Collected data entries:
==========
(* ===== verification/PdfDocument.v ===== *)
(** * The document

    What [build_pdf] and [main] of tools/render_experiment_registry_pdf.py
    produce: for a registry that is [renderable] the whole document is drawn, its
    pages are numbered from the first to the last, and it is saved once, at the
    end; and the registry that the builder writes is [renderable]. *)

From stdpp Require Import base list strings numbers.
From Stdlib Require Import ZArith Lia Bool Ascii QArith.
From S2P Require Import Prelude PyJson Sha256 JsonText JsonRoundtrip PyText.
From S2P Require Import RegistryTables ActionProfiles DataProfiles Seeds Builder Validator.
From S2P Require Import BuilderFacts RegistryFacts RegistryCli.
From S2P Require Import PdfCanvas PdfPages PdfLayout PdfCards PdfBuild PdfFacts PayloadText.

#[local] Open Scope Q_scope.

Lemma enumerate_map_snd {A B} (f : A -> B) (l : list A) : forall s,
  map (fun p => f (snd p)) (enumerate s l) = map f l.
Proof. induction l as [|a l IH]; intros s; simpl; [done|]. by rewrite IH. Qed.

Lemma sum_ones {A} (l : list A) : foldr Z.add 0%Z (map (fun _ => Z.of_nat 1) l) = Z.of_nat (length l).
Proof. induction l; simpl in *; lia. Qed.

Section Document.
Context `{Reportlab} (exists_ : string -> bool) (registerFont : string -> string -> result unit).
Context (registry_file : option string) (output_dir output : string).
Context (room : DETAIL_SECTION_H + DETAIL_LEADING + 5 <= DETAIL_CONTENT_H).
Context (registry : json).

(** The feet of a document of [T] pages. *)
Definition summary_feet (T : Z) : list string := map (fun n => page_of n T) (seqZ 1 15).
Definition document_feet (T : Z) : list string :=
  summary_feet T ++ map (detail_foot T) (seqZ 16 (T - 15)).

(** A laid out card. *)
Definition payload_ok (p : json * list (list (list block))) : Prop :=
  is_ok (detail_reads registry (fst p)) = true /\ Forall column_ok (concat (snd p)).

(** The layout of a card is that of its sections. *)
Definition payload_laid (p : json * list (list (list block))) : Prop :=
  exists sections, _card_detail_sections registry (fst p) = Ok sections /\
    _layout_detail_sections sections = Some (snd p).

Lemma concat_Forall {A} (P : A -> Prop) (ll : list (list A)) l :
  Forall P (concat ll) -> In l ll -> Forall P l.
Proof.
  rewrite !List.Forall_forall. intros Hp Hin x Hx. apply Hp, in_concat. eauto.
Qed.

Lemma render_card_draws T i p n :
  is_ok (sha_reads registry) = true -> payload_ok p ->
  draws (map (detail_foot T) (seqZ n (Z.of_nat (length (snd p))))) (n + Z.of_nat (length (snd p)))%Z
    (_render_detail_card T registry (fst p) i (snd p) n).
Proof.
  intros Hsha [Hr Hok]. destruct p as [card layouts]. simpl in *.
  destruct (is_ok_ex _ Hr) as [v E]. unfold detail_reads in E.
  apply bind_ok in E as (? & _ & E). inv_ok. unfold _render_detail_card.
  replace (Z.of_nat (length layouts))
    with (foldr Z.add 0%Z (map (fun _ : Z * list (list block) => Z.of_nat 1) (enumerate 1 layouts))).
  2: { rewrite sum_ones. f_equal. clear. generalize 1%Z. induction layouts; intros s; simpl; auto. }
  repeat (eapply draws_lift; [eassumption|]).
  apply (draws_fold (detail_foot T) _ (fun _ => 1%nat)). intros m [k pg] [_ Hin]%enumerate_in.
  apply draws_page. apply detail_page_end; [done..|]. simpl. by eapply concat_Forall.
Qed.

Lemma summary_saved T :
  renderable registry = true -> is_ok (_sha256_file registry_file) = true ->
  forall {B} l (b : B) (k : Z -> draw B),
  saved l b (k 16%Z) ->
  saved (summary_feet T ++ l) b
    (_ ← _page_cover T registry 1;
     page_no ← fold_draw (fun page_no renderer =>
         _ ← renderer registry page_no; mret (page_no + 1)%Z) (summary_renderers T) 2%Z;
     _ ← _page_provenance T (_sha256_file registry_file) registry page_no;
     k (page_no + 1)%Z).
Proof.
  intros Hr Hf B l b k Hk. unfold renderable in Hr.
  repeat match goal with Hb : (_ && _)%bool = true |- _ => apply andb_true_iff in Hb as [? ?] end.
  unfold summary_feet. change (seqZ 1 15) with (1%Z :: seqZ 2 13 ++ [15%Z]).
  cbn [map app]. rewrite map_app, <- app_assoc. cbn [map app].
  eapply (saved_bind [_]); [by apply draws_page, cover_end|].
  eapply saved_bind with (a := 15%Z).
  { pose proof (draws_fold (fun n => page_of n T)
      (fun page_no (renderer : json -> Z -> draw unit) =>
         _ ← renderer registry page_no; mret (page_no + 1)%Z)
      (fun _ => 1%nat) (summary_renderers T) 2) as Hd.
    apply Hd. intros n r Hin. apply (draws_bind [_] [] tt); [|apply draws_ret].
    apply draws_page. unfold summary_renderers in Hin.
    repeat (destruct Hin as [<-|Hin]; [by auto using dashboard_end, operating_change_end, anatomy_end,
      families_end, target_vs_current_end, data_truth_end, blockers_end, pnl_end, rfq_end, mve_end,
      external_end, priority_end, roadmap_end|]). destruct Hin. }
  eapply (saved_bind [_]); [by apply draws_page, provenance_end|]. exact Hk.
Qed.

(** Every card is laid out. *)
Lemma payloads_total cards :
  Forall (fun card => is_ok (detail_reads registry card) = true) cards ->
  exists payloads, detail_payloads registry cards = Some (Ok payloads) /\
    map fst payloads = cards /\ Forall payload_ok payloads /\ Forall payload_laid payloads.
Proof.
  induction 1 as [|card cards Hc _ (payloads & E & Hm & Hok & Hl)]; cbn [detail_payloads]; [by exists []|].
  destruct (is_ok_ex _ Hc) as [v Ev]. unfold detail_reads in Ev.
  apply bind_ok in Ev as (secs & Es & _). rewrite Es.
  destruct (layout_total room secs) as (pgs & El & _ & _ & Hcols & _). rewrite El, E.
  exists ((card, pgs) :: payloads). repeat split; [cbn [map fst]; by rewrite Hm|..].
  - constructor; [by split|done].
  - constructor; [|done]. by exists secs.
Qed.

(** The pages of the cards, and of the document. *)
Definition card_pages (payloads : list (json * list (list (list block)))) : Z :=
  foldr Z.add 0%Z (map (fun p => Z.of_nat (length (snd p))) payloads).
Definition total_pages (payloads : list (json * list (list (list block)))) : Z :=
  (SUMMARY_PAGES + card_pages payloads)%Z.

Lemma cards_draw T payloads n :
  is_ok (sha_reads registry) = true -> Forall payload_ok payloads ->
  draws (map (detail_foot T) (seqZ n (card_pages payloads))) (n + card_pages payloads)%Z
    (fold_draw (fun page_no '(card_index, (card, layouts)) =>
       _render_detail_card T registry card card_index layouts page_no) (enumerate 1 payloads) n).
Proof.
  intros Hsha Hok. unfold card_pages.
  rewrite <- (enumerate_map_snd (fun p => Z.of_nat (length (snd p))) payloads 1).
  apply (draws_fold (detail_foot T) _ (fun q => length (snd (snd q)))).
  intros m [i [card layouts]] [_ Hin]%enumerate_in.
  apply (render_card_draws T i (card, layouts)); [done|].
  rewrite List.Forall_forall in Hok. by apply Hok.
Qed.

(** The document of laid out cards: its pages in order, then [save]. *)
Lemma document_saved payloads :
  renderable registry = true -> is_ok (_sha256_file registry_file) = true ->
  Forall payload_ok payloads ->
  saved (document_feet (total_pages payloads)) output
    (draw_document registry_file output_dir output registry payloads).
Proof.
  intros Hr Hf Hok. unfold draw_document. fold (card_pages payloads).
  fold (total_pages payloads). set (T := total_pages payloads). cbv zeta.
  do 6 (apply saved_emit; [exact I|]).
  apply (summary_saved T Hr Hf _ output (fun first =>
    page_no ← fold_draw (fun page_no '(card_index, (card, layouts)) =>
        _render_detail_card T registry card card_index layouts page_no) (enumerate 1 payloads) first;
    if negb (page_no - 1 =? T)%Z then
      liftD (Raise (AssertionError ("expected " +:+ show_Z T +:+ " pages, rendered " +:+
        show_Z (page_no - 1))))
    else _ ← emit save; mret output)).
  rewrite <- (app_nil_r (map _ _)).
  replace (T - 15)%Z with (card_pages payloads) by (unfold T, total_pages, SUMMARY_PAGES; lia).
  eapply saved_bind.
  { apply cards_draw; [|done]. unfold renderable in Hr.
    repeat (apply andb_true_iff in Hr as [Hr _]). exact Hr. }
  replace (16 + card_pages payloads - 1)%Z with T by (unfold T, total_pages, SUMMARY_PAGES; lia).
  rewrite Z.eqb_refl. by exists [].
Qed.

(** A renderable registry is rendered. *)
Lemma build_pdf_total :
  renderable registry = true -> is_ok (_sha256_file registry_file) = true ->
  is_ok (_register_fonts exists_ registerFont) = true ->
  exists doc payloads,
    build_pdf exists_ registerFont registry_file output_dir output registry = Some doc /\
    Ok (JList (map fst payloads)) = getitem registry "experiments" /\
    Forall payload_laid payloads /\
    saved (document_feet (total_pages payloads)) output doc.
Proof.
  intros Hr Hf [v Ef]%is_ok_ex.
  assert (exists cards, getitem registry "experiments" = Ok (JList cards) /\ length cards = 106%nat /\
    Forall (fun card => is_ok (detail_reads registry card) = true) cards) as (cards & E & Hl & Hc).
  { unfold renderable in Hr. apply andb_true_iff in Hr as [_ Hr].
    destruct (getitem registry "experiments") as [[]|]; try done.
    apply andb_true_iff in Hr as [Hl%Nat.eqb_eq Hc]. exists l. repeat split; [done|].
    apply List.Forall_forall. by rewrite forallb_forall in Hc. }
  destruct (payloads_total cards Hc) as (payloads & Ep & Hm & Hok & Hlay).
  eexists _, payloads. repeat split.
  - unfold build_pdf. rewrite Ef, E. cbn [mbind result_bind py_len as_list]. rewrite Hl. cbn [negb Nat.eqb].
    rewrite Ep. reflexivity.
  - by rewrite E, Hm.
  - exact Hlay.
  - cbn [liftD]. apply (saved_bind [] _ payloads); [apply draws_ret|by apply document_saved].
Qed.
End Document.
==========
» **EXERCISE AIM**
Only one stretch of the entries above is wanted: the lines from the one containing "(** The layout" through the one containing "saved (summary_feet T ++ l) b". Please reproduce it exactly.

» **SOLUTION TO THE EXERCISE**
(** The layout of a card is that of its sections. *)
Definition payload_laid (p : json * list (list (list block))) : Prop :=
  exists sections, _card_detail_sections registry (fst p) = Ok sections /\
    _layout_detail_sections sections = Some (snd p).

Lemma concat_Forall {A} (P : A -> Prop) (ll : list (list A)) l :
  Forall P (concat ll) -> In l ll -> Forall P l.
Proof.
  rewrite !List.Forall_forall. intros Hp Hin x Hx. apply Hp, in_concat. eauto.
Qed.

Lemma render_card_draws T i p n :
  is_ok (sha_reads registry) = true -> payload_ok p ->
  draws (map (detail_foot T) (seqZ n (Z.of_nat (length (snd p))))) (n + Z.of_nat (length (snd p)))%Z
    (_render_detail_card T registry (fst p) i (snd p) n).
Proof.
  intros Hsha [Hr Hok]. destruct p as [card layouts]. simpl in *.
  destruct (is_ok_ex _ Hr) as [v E]. unfold detail_reads in E.
  apply bind_ok in E as (? & _ & E). inv_ok. unfold _render_detail_card.
  replace (Z.of_nat (length layouts))
    with (foldr Z.add 0%Z (map (fun _ : Z * list (list block) => Z.of_nat 1) (enumerate 1 layouts))).
  2: { rewrite sum_ones. f_equal. clear. generalize 1%Z. induction layouts; intros s; simpl; auto. }
  repeat (eapply draws_lift; [eassumption|]).
  apply (draws_fold (detail_foot T) _ (fun _ => 1%nat)). intros m [k pg] [_ Hin]%enumerate_in.
  apply draws_page. apply detail_page_end; [done..|]. simpl. by eapply concat_Forall.
Qed.

Lemma summary_saved T :
  renderable registry = true -> is_ok (_sha256_file registry_file) = true ->
  forall {B} l (b : B) (k : Z -> draw B),
  saved l b (k 16%Z) ->
  saved (summary_feet T ++ l) b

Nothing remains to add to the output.